### TASK STATEMENT
All of the data needs to be repeated exactly.

### INPUT

(* ===== verification/NotoPrepare.v ===== *)
(** * The Noto token: preparing the base ledger call

    What becomes of an endorsed Noto transaction on the base ledger: every function's [Prepare], with
    the call of the contract in each variant, the proofs and commitments in it, and, where the notary
    has hooks, the call of the hooks that carries it.

    A call is given by its parameters before they are encoded as JSON.  The ABI and EIP-712 encodings
    and the root of the commitment tree are the class [LedgerEncoding].

    Sources: domains/noto/internal/noto/handler_*.go (Prepare, baseLedgerInvoke, hookInvoke),
    handler_unlock_common.go, handlers.go, hooks.go, noto.go, states.go. *)

From S2P Require Import Prelude HexBytes Identity NotoTypes NotoChecks NotoEndorse NotoStates NotoCompletion NotoReceipts NotoEvents.
Open Scope string_scope.
Open Scope list_scope.

(** ** Data *)

Record PrepareTransactionRequest : Type := MkPrepareTransactionRequest {
  pq_Transaction : NotoTransaction; pq_InputStates : list NotoState; pq_ReadStates : list NotoState;
  pq_OutputStates : list NotoState; pq_InfoStates : list NotoState;
  pq_AttestationResult : list NotoAttestation; pq_ResolvedVerifiers : list NotoVerifier }.

(** A list of state ids in a call; [None] is a nil slice, which becomes null. *)
Abbreviation StateIDs := (option (list string)) (only parsing).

### TASK ANSWER
(* ===== verification/NotoPrepare.v ===== *)
(** * The Noto token: preparing the base ledger call

    What becomes of an endorsed Noto transaction on the base ledger: every function's [Prepare], with
    the call of the contract in each variant, the proofs and commitments in it, and, where the notary
    has hooks, the call of the hooks that carries it.

    A call is given by its parameters before they are encoded as JSON.  The ABI and EIP-712 encodings
    and the root of the commitment tree are the class [LedgerEncoding].

    Sources: domains/noto/internal/noto/handler_*.go (Prepare, baseLedgerInvoke, hookInvoke),
    handler_unlock_common.go, handlers.go, hooks.go, noto.go, states.go. *)

From S2P Require Import Prelude HexBytes Identity NotoTypes NotoChecks NotoEndorse NotoStates NotoCompletion NotoReceipts NotoEvents.
Open Scope string_scope.
Open Scope list_scope.

(** ** Data *)

Record PrepareTransactionRequest : Type := MkPrepareTransactionRequest {
  pq_Transaction : NotoTransaction; pq_InputStates : list NotoState; pq_ReadStates : list NotoState;
  pq_OutputStates : list NotoState; pq_InfoStates : list NotoState;
  pq_AttestationResult : list NotoAttestation; pq_ResolvedVerifiers : list NotoVerifier }.

(** A list of state ids in a call; [None] is a nil slice, which becomes null. *)
Abbreviation StateIDs := (option (list string)) (only parsing).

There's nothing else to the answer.